Enes Erul, Oncology Fellow at Ankara University, shared a post on LinkedIn:
“Honored to speak at the OncoDaily Cervical Cancer Summit 2026 on the current state of cervical cancer in Türkiye.
Cervical cancer is one of the few cancers we can truly prevent—and eliminate. We have screening. We have modern treatment. And we have the HPV vaccine. Yet we are still losing women to a preventable disease.
Vaccine hesitancy, misinformation, and unequal access keep turning prevention into a maternal tragedy. As clinicians, we see the human cost: women diagnosed too late, families disrupted, and patients we lose—despite having interventions that could have prevented cancer in the first place.

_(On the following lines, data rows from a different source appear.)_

(** C24: a page fault of an environment without an upcall, and every trap that
    no case handles (the keyboard and the serial interrupts among them), ends the
    environment that runs: it and all it held are released and the scheduler goes
    on without it. *)
Theorem fatal_trap_destroys s c env eflags tf l D M X d :
  user_trap s c env eflags tf -> fatal env tf ->
  vm_ok s l D M X -> env_pgdir env = pgdir_kva d -> d ∈ D -> envs_dom s -> KERNBASE <= kern_pgdir s ->
  (forall i e, envs s !! i = Some e -> env_status e = ENV_RUNNABLE \/ env_status e = ENV_RUNNING -> KERNBASE <= env_pgdir e) ->
  let o := trap stack_tf envs_va lapic eflags tf s in
  exists s1 l', sched_result s1 o /\ curenv s1 = None /\ slot_status s1 c = Some ENV_FREE /\
    vm_ok s1 l' (D ∖ {[d]}) (unmap M d 0 NUVPN) X /\ freed l l' M (unmap M d 0 NUVPN) X /\
    forall tf' s', o = Resume tf' s' -> curenv s' <> Some c.
Proof.
  intros Hut Hf Hvm Hpg Hd Hdom Hk Hdirs o. unfold o. rewrite (trap_user _ _ _ s c env eflags tf Hut).
  pose proof (ut_env _ _ _ _ _ Hut) as He. pose proof (entered_cur s c env eflags tf Hut) as Hc0.
  set (s0 := entered s c env tf) in *.
  assert (Hvm0 : vm_ok s0 l D M X) by (by eapply (vm_ok_frame s)).
  assert (Hp : KERNBASE <= env_pgdir env) by (apply (Hdirs c env He); right; apply (ut_run _ _ _ _ _ Hut)).
  pose proof (entered_sched_pre s c env tf Hdom Hk Hp He Hdirs Hc0) as Hpre. fold s0 in Hpre.
  destruct (fatal_dispatch s0 c (set_env_tf tf env) Hc0 (entered_env s c env tf) Hf (ut_user _ _ _ _ _ Hut)) as (tr & Htr).
  set (s0' := set_trace tr s0) in *.
  assert (Hpre' : sched_pre s0') by (destruct Hpre; split; done).
  assert (Hvm' : vm_ok s0' l D M X) by (by eapply (vm_ok_frame s0)).
  pose proof (env_destroy_ok s0' l D M X c (set_env_tf tf env) d Hvm' Hpre' (entered_env s c env tf) Hpg Hd) as H.
  change (curenv s0') with (curenv s0) in H. rewrite Hc0, bool_decide_true in H by done.
  destruct H as (s1 & l' & Hrel & Hc1 & _ & Hres & Hno). exists s1, l'.
  split; [apply sched_result_bind; by rewrite Htr|]. split; [done|]. split; [|split; [apply Hrel|split; [apply Hrel|]]].
  - unfold slot_status. rewrite (rl_envs _ _ _ _ _ _ _ _ _ _ Hrel), lookup_insert_eq. done.
  - intros tf' s'. unfold bind. rewrite Htr. destruct (env_destroy c s0') eqn:E; try done.
    + inversion Hres.
    + intros [= <- <-]. by eapply Hno.
Qed.
End fatal.

(** ** The page-fault upcall *)

(** Where the frame goes: below the frame of an enclosing handler, with a free word
    for the return address between them, or at the top of the stack. *)
Definition frame_at (esp : Z) : Z :=
  if decide (UXSTACKTOP - PGSIZE <= esp <= UXSTACKTOP) then esp - 4 - 52 else UXSTACKTOP - 52.

Lemma utf_sp_frame esp : utf_sp esp = frame_at esp.
Proof.
  unfold utf_sp, frame_at, sizeof_UTrapframe. autounfold with jconst.
  case_decide; destruct ((esp >=? _) && (esp <=? _)) eqn:E; unfold u32; lia.
Qed.

Lemma frame_at_range esp : UXSTACKTOP - PGSIZE - 56 <= frame_at esp /\ frame_at esp + 52 <= UXSTACKTOP.
Proof. unfold frame_at. autounfold with jconst. case_decide; lia. Qed.

(** The words of the [struct UTrapframe] of a fault. *)
Definition utf_words (fault_va : Z) (tf : Trapframe) : list Z :=
  let r := tf_regs tf in
  [fault_va; tf_err tf; reg_edi r; reg_esi r; reg_ebp r; reg_oesp r;
   reg_ebx r; reg_edx r; reg_ecx r; reg_eax r; tf_eip tf; tf_eflags tf; tf_esp tf].

Section upcall.
Context (stack_tf envs_va lapic : Z) (s : kstate) (c : Z) (env : Env) (eflags : Z) (tf : Trapframe).
Context (l : list Z) (D : gset Z) (M : aspace) (X : Z -> Z) (d pte : Z).
Context (Hut : user_trap s c env eflags tf) (Hno : tf_trapno tf = T_PGFLT) (Hup : env_pgfault_upcall env <> 0).
Context (Hvm : vm_ok s l D M X) (Hpg : env_pgdir env = pgdir_kva d) (Hd : d ∈ D) (Hcr3 : cr3 s = 4096 * d).
Let sp := frame_at (tf_esp tf).

(** The check before the frame is written. *)
Lemma upcall_checked s1 env1 :
  vm_ok s1 l D M X -> envs s1 !! c = Some env1 -> env_pgdir env1 = pgdir_kva d ->
  UXSTACKTOP - PGSIZE <= sp -> M !! (d, UXSTACKTOP / 4096 - 1) = Some pte ->
  pte .& ((PTE_U .| PTE_P) .| PTE_W) = (PTE_U .| PTE_P) .| PTE_W ->
  user_mem_assert c sp sizeof_UTrapframe ((PTE_U .| PTE_P) .| PTE_W) s1 = Ret tt s1.
Proof.
  intros Hvm1 He Hpg1 Hsp HM Hperm. destruct (frame_at_range (tf_esp tf)) as [_ Hhi]. fold sp in Hhi.
  assert (HU : UXSTACKTOP = UTOP) by done. assert (HUm : UXSTACKTOP mod 4096 = 0) by done.
  assert (HUr : 4096 < UXSTACKTOP) by done. unfold user_mem_assert, sizeof_UTrapframe, PGSIZE in *.
  change (((PTE_U .| PTE_P) .| PTE_W) .| PTE_U) with ((PTE_U .| PTE_P) .| PTE_W).
  destruct (user_mem_check_ok s1 l D M X c env1 d sp 52 ((PTE_U .| PTE_P) .| PTE_W) Hvm1 He Hpg1 Hd)
    as [[H _]|(k & Hk1 & Hk2 & Hbad & _)]; [lia|lia|lia|by rewrite (bind_ret _ _ _ _ _ H)|].
  exfalso. assert (k = UXSTACKTOP / 4096 - 1) as -> by lia.
  unfold page_allows in Hbad. rewrite HM, Hperm, Z.eqb_refl in Hbad. discriminate.
Qed.

(** The writing of the frame, and the return. *)
Lemma upcall_write s1 env1 :
  vm_ok s1 l D M X -> cr3 s1 = 4096 * d -> curenv s1 = Some c -> envs s1 !! c = Some env1 -> lock_held s1 ->
  UXSTACKTOP - PGSIZE <= sp -> M !! (d, UXSTACKTOP / 4096 - 1) = Some pte -> has pte PTE_W = true ->
  let u := mkUtf (cr2 s) (tf_err tf) (tf_regs tf) (tf_eip tf) (tf_eflags tf) (tf_esp tf) in
  exists s', (store_utf sp u ;; env_run c) s1 = Resume (env_tf env1) s' /\
    mem s' = store_words (mem s1) (4096 * frame_of pte + sp mod 4096) (utf_words (cr2 s) tf) /\
    vm_ok s' l D M X /\ curenv s' = Some c /\ kernel_lock s' = mkLock false None.
Proof.
  intros Hvm1 Hcr1 Hc1 He1 Hl1 Hsp HM HW u. destruct (frame_at_range (tf_esp tf)) as [_ Hhi]. fold sp in Hhi.
  assert (HUm : UXSTACKTOP mod 4096 = 0) by done. assert (HUr : 4096 < UXSTACKTOP) by done. unfold PGSIZE in Hsp.
  assert (Hu : upage l D M X d s1) by (by split).
  destruct (vstore_words l D M X d (UXSTACKTOP / 4096 - 1) pte Hd ltac:(split; vm_compute; congruence) HM HW s1 sp (utf_words (cr2 s) tf) Hu)
    as [Hst Hu2]; [lia|simpl; lia|]. cbv zeta in Hst, Hu2. set (s2 := set_mem _ s1) in *.
  assert (Hst' : store_utf sp u s1 = Ret tt s2) by exact Hst. rewrite (bind_ret _ _ _ _ _ Hst').
  destruct (env_run_self c s2 env1 Hc1 He1 Hl1) as (s3 & H3 & Hc3 & Hl3 & _ & Hm3 & _ & Hf3).
  exists s3. split; [exact H3|]. split; [by rewrite Hm3|]. split; [by apply Hf3, Hu2|]. done.
Qed.

(** C22: a page fault of an environment with an upcall, when the frame fits on its
    exception stack and that page is writable: the environment resumes at its upcall
    with the stack pointer at the frame, all other registers as they were; the frame
    holds the fault address, the error code and the registers at the fault, in the
    order of the structure; no other byte of memory changes, and the lock is
    released. *)
Theorem page_fault_upcall :
  UXSTACKTOP - PGSIZE <= sp -> M !! (d, UXSTACKTOP / 4096 - 1) = Some pte ->
  pte .& ((PTE_U .| PTE_P) .| PTE_W) = (PTE_U .| PTE_P) .| PTE_W ->
  let pa := 4096 * frame_of pte + sp mod 4096 in
  exists s', trap stack_tf envs_va lapic eflags tf s =
      Resume (set_tf_eip (env_pgfault_upcall env) (set_tf_esp sp tf)) s' /\
    (forall i w, utf_words (cr2 s) tf !! i = Some w -> load32 (mem s') (pa + 4 * Z.of_nat i) = u32 w) /\
    (forall b, b < pa \/ pa + sizeof_UTrapframe <= b -> load8 (mem s') b = load8 (mem s) b) /\
    vm_ok s' l D M X /\ curenv s' = Some c /\ kernel_lock s' = mkLock false None.
Proof.
  intros Hsp HM Hperm pa. rewrite (trap_user _ _ _ s c env eflags tf Hut).
  pose proof (entered_cur s c env eflags tf Hut) as Hc0. pose proof (entered_env s c env tf) as He0.
  assert (Hvm0 : vm_ok (entered s c env tf) l D M X) by (by eapply (vm_ok_frame s)).
  pose proof (entered_lock s c env tf) as Hl0. set (s0 := entered s c env tf) in *.
  assert (Hm0 : mem s0 = mem s) by done. assert (Hcr0 : cr3 s0 = 4096 * d) by exact Hcr3. assert (Hcr2 : cr2 s0 = cr2 s) by done.
  clearbody s0. set (env0 := set_env_tf tf env) in *.
  unfold trap_dispatch, get_tf. kpure. erewrite bind_ret by (apply get_env_eq, He0). kpure. cbn [env_tf set_env_tf env0].
  rewrite Hno. change (T_PGFLT =? IRQ_OFFSET + IRQ_SPURIOUS) with false. change (T_PGFLT =? T_PGFLT) with true. cbv iota.
  unfold page_fault_handler, get_tf. kpure. erewrite bind_ret by (apply get_env_eq, He0). kpure. cbn [env_tf set_env_tf env0].
  rewrite (ut_user _ _ _ _ _ Hut). change (3 =? 0) with false. cbv iota. kpure.
  rewrite (bind_ret _ _ _ _ _ (curenv_deref_eq _ _ Hc0)). kpure.
  erewrite bind_ret by (apply get_env_eq, He0). cbn [env_pgfault_upcall set_env_tf env0].
  apply Z.eqb_neq in Hup. rewrite Hup. cbn [negb]. cbv iota. kpure. unfold upd_tf. rewrite utf_sp_frame. fold sp.
  erewrite bind_ret by (apply upd_env_eq, He0). kpure. cbn [env_tf set_env_tf env0].
  set (env1 := set_env_tf (set_tf_esp sp tf) _). set (s1 := set_envs (<[c := env1]> (envs s0)) s0).
  assert (He1 : envs s1 !! c = Some env1) by apply lookup_insert_eq.
  assert (Hvm1 : vm_ok s1 l D M X) by (by eapply (vm_ok_frame s0)).
  erewrite bind_ret by (apply get_env_eq, He1). kpure. cbn [env_tf set_env_tf env1].
  change (tf_esp (set_tf_esp sp tf)) with sp.
  rewrite (bind_ret _ _ _ _ _ (upcall_checked s1 env1 Hvm1 He1 Hpg Hsp HM Hperm)). kpure.
  erewrite bind_ret by (apply get_env_eq, He1). kpure.
  erewrite bind_ret by (apply upd_env_eq, He1). kpure.
  set (env2 := set_env_tf _ env1). set (s2 := set_envs (<[c := env2]> (envs s1)) s1).
  assert (He2 : envs s2 !! c = Some env2) by apply lookup_insert_eq.
  assert (Hvm2 : vm_ok s2 l D M X) by (by eapply (vm_ok_frame s1)).
  erewrite bind_ret by (apply get_env_eq, He2). kpure. change (tf_esp (env_tf env2)) with sp. rewrite Hcr2.
  assert (HW : has pte PTE_W = true).
  { unfold has. change PTE_W with (((PTE_U .| PTE_P) .| PTE_W) .& PTE_W). rewrite Z.land_assoc, Hperm. done. }
  destruct (upcall_write s2 env2 Hvm2 Hcr0 Hc0 He2 Hl0 Hsp HM HW) as (s3 & H3 & Hm3 & Hvm3 & Hc3 & Hl3).
  rewrite <- bind_assoc. unfold bind at 1. rewrite H3. change (mem s2) with (mem s0) in Hm3. rewrite Hm0 in Hm3. fold pa in Hm3.
  exists s3. split; [done|]. rewrite Hm3. split; [intros i w Hi; by apply load32_store_words|].
  split; [|done]. intros b Hb. apply load8_store_words_out. exact Hb.
Qed.
End upcall.

(** ** Witnesses *)

Definition user_tf (trapno eax esp : Z) : Trapframe :=
  mkTf (mkRegs 0 0 0 0 0 0 0 eax) 0x23 0x23 trapno 0 0x800020 0x1b 0x202 esp 0x23.

Lemma small_user_trap tf : tf_cs tf = 0x1b -> user_trap small_env 0 small_environment 0 tf.
Proof.
  intros Hcs. split; [done| |done|exact small_env_cur|exact small_env_0|done|by rewrite Hcs|done].
  unfold small_env, with_envs. rewrite thiscpu_upd. discriminate.
Qed.

Lemma trap_syscall_returns_witness :
  exists s2, trap 0 0 0 0 (user_tf T_SYSCALL SYS_getenvid 0xeebfe000) small_env =
    Resume (user_tf T_SYSCALL 0x1000 0xeebfe000) s2.
Proof.
  pose proof (small_user_trap (user_tf T_SYSCALL SYS_getenvid 0xeebfe000) eq_refl) as Hut.
  destruct (trap_syscall_returns 0 0 0 small_env 0 small_environment 0 (user_tf T_SYSCALL SYS_getenvid 0xeebfe000) Hut 0x1000
    (entered small_env 0 small_environment (user_tf T_SYSCALL SYS_getenvid 0xeebfe000))
    (set_env_tf (user_tf T_SYSCALL SYS_getenvid 0xeebfe000) small_environment)) as (s2 & H & _).
  - reflexivity.
  - change (sys_getenvid (entered small_env 0 small_environment (user_tf T_SYSCALL SYS_getenvid 0xeebfe000)) =
      Ret 0x1000 (entered small_env 0 small_environment (user_tf T_SYSCALL SYS_getenvid 0xeebfe000))).
    unfold sys_getenvid. rewrite (bind_ret _ _ _ _ _ (curenv_deref_eq _ _ (entered_cur _ _ _ _ _ Hut))).
    by erewrite bind_ret by (apply get_env_eq, entered_env).
  - exact (entered_cur _ _ _ _ _ Hut).
  - exact (entered_lock _ _ _ _).
  - exact (entered_env _ _ _ _).
  - reflexivity.
  - exists s2. exact H.
Defined.

Lemma fatal_trap_destroys_witness :
  exists s1, curenv s1 = None /\ slot_status s1 0 = Some ENV_FREE /\
    sched_result s1 (trap 0 0 0 0 (user_tf (IRQ_OFFSET + IRQ_KBD) 0 0xeebfe000) small_env).
Proof.
  destruct (fatal_trap_destroys 0 0 0 small_env 0 small_environment 0 (user_tf (IRQ_OFFSET + IRQ_KBD) 0 0xeebfe000)
    [5] {[3]} ∅ no_refs 3) as (s1 & l' & H & Hc & Hs & _).
  - exact (small_user_trap (user_tf (IRQ_OFFSET + IRQ_KBD) 0 0xeebfe000) eq_refl).
  - right. apply (bool_decide_unpack _). by vm_compute.
  - exact small_env_vm.
  - reflexivity.
  - set_solver.
  - exact small_env_dom.
  - discriminate.
  - intros i e Hi Hs. assert (Hr : 0 <= i < NENV) by (apply small_env_dom; by eexists).
    rewrite small_env_lookup in Hi by done. case_decide; injection Hi as <-; [discriminate|].
    destruct Hs; discriminate.
  - exists s1. exact (conj Hc (conj Hs H)).
Defined.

The next step is not discovery—it’s delivery:
- vaccination programs with culturally sensitive messaging
- myth-busting and trust-building in communities
- equitable access with measurable coverage targets
Türkiye has a strong screening infrastructure, but a persistent HPV vaccination gap remains. A promising 2025 policy shift aims to provide free HPV vaccination for 13-year-olds by year-end—and implementation will be crucial (delivery channels, catch-up strategy, supply chain/cold chain, safety reporting, and equity monitoring).
If we act decisively, elimination is achievable.”